J’ai personnellement découvert Cloakroom avec la sortie de Further Out en 2015. Le band avait, à l’époque, déjà lancé un EP passé un peu inaperçu, mais c’était tout de même retrouvé dans les suggestions Bandcamp de la semaine en lançant leur premier album complet. Je commençais à peine dans le temps à m’initier à la critique d’album, et je retiens principalement de mon appréciation que j’avais trouvé un côté un peu monolithique et gras à la formation, et n’avais pas vraiment retouché à leur musique depuis. Mais j’avais quand même assez aimé pour éprouver pas mal de curiosité envers cette deuxième sortie, intitulée Time Well.

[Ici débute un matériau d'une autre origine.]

(* ===== verification/Codec.v ===== *)
(** * The data channel's codecs

    [data_codec.go], [data_codec_aead.go], [data_codec_cbc.go],
    [data_codec_stream.go] and [data_codec_static.go]: the AEAD, CBC, CFB/OFB and
    static key codecs behind the [dataCodec] interface, and their construction
    from key material.  The cryptographic primitives are the record [Crypto];
    [random n] is what [rand.Read] fills a buffer of [n] octets with, and the two
    times are the clock readings of the replay window. *)

From S2P Require Import Prelude ReplayWindow Crypto.

(** ** The interface *)

Class DataCodec (C : Type) := {
  Encode : C → Z → bytes → bytes → (nat → result bytes) → result bytes;
  Decode : C → bytes → bytes → Time → Time → result (Z * bytes) * C;
  EncodedLength : C → Z → Z;
}.

(** ** AEAD *)

Record tlsGCMDataCodec := mkGCM {
  gcm_sendAEAD : AEAD;
  gcm_sendIVSuffix : bytes;
  gcm_sendNonce : bytes;
  gcm_sendAdditionalData : bytes;
  gcm_receiveAEAD : AEAD;
  gcm_receiveIVSuffix : bytes;
  gcm_receiveNonce : bytes;
  gcm_receiveAdditionalData : bytes;
  gcm_replayWindow : option replayWindow;
}.

(** [c.replayWindow != nil && !c.replayWindow.Accept(packetID)] *)
Definition replayAccept (w : option replayWindow) (packetID : Z) (reapNow now : Time) : bool * option replayWindow :=
  match w with
  | None => (true, None)
  | Some w => let '(ok, w) := Accept w packetID reapNow now in (ok, Some w)
  end.

Definition replayAcceptLongForm (w : option replayWindow) (packetID timestamp : Z) (reapNow now : Time)
    : bool * option replayWindow :=
  match w with
  | None => (true, None)
  | Some w => let '(ok, w) := AcceptLongForm w packetID timestamp reapNow now in (ok, Some w)
  end.

Definition gcm_setWindow (c : tlsGCMDataCodec) (w : option replayWindow) : tlsGCMDataCodec :=
  mkGCM (gcm_sendAEAD c) (gcm_sendIVSuffix c) (gcm_sendNonce c) (gcm_sendAdditionalData c) (gcm_receiveAEAD c)
    (gcm_receiveIVSuffix c) (gcm_receiveNonce c) (gcm_receiveAdditionalData c) w.

(** A nonce buffer with the packet id and the suffix written over it. *)
Definition fillNonce (buffer : bytes) (packetID : Z) (suffix : bytes) : bytes :=
  copyAt (copyAt buffer 0 (PutUint32 packetID)) 4 suffix.

Definition gcm_EncodedLength (c : tlsGCMDataCodec) (payloadLength : Z) : Z :=
  4 + Z.of_nat tlsDataAEADTagSize + payloadLength.

Definition gcm_Encode (c : tlsGCMDataCodec) (packetID : Z) (aadPrefix payload : bytes) : result bytes :=
  if packetID =? 0 then Err (ErrNew "invalid data packet id") else
  let nonce := fillNonce (replicate (aead_NonceSize (gcm_sendAEAD c)) x00) packetID (gcm_sendIVSuffix c) in
  let packetIDBytes := PutUint32 packetID in
  let additionalData := aadPrefix ++ packetIDBytes in
  let ciphertext := aead_Seal (gcm_sendAEAD c) nonce payload additionalData in
  if lenZ ciphertext <? Z.of_nat tlsDataAEADTagSize then Err (ErrNew "invalid gcm ciphertext") else
  let split := (length ciphertext - tlsDataAEADTagSize)%nat in
  let tag := drop split ciphertext in
  let encryptedPayload := take split ciphertext in
  Ok (packetIDBytes ++ tag ++ encryptedPayload).

(** The in-place variant reuses the codec's nonce and additional data buffers
    and writes the header in front of the sealed payload. *)
Definition gcm_EncodeBuffer (c : tlsGCMDataCodec) (packetID : Z) (aadPrefix payload : bytes)
    : result bytes * tlsGCMDataCodec :=
  if packetID =? 0 then (Err (ErrNew "invalid data packet id"), c) else
  let nonceSize := aead_NonceSize (gcm_sendAEAD c) in
  let nonce := fillNonce (take nonceSize (gcm_sendNonce c)) packetID (gcm_sendIVSuffix c) in
  let sendNonce := copyAt (gcm_sendNonce c) 0 nonce in
  let sendAdditionalData := copyAt (gcm_sendAdditionalData c) 0 aadPrefix in
  let sendAdditionalData := copyAt sendAdditionalData (length aadPrefix) (PutUint32 packetID) in
  let c := mkGCM (gcm_sendAEAD c) (gcm_sendIVSuffix c) sendNonce sendAdditionalData (gcm_receiveAEAD c)
             (gcm_receiveIVSuffix c) (gcm_receiveNonce c) (gcm_receiveAdditionalData c) (gcm_replayWindow c) in
  let additionalData := take (length aadPrefix + 4) sendAdditionalData in
  let sealedPayload := aead_Seal (gcm_sendAEAD c) nonce payload additionalData in
  if negb (bool_decide (length sealedPayload = length payload + tlsDataAEADTagSize)%nat)
  then (Err (ErrNew "invalid gcm ciphertext"), c) else
  let tag := drop (length payload) sealedPayload in
  let encodedHeader := copyAt (replicate (4 + tlsDataAEADTagSize) x00) 0 (PutUint32 packetID) in
  let encodedHeader := copyAt encodedHeader 4 tag in
  (Ok (take (4 + tlsDataAEADTagSize + length payload) (encodedHeader ++ sealedPayload)), c).

Definition gcm_Decode (c : tlsGCMDataCodec) (aadPrefix payload : bytes) (reapNow now : Time)
    : result (Z * bytes) * tlsGCMDataCodec :=
  if lenZ payload <? 4 + Z.of_nat tlsDataAEADTagSize then (Err (ErrNew "invalid gcm payload"), c) else
  let packetID := Uint32 payload in
  let tag := slice 4 (4 + tlsDataAEADTagSize) payload in
  let ciphertext := drop (4 + tlsDataAEADTagSize) payload in
  let nonce := fillNonce (replicate (aead_NonceSize (gcm_receiveAEAD c)) x00) packetID (gcm_receiveIVSuffix c) in
  let sealedPayload := ciphertext ++ tag in
  let additionalData := aadPrefix ++ PutUint32 packetID in
  match aead_Open (gcm_receiveAEAD c) nonce sealedPayload additionalData with
  | Err e => (Err e, c)
  | Ok decodedPayload =>
      let '(ok, w) := replayAccept (gcm_replayWindow c) packetID reapNow now in
      let c := gcm_setWindow c w in
      if negb ok then (Err (ErrNew "replayed gcm packet"), c) else (Ok (packetID, decodedPayload), c)
  end.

Cloakroom est un band intelligent. Formé de trois gars de l’Indiana avec des passés emo et math rock, le groupe combinait par le passé la plupart de ses énergies sur une musique stoner assez shoegazée, mais qui avait de la difficulté à bien se démarquer et s’identifier. Quand je dis que la formation est intelligente, c’est que ses membres ont bien fait leurs devoirs. Ma critique de l’époque ressemblait à celles des quelques rares médias à s’être intéressés à l’album : le manque de variété musicale plombait un peu la qualité et la lourdeur des compositions. Sans être parfait, Time Well reste intéressant puisqu’il vient justement répondre d’une belle façon à ces critiques.

Si le groupe conserve la multitude d’influences qui composait sa musique par le passé, il laisse ici plus de place à chacun des genres différents qu’on peut y identifier. Oui, le bon gros rock stoner et shoegaze du passé règne en roi et maître sur les compositions, mais les chansons se retrouvent ici plus aérées, moins arides. C’est probablement dû à une étonnante, mais bienvenue, touche d’americana qui vient ponctuer l’opus çà et là. Regardez par exemple The Sun Won’t Let Us Go. On retrouve sur cette pièce un son de guitare venant évoquer la slide-guitare de terroir américain. À défaut d’être parfait, ça reste néanmoins imaginatif comme intervention, au milieu d’un grunge incessant.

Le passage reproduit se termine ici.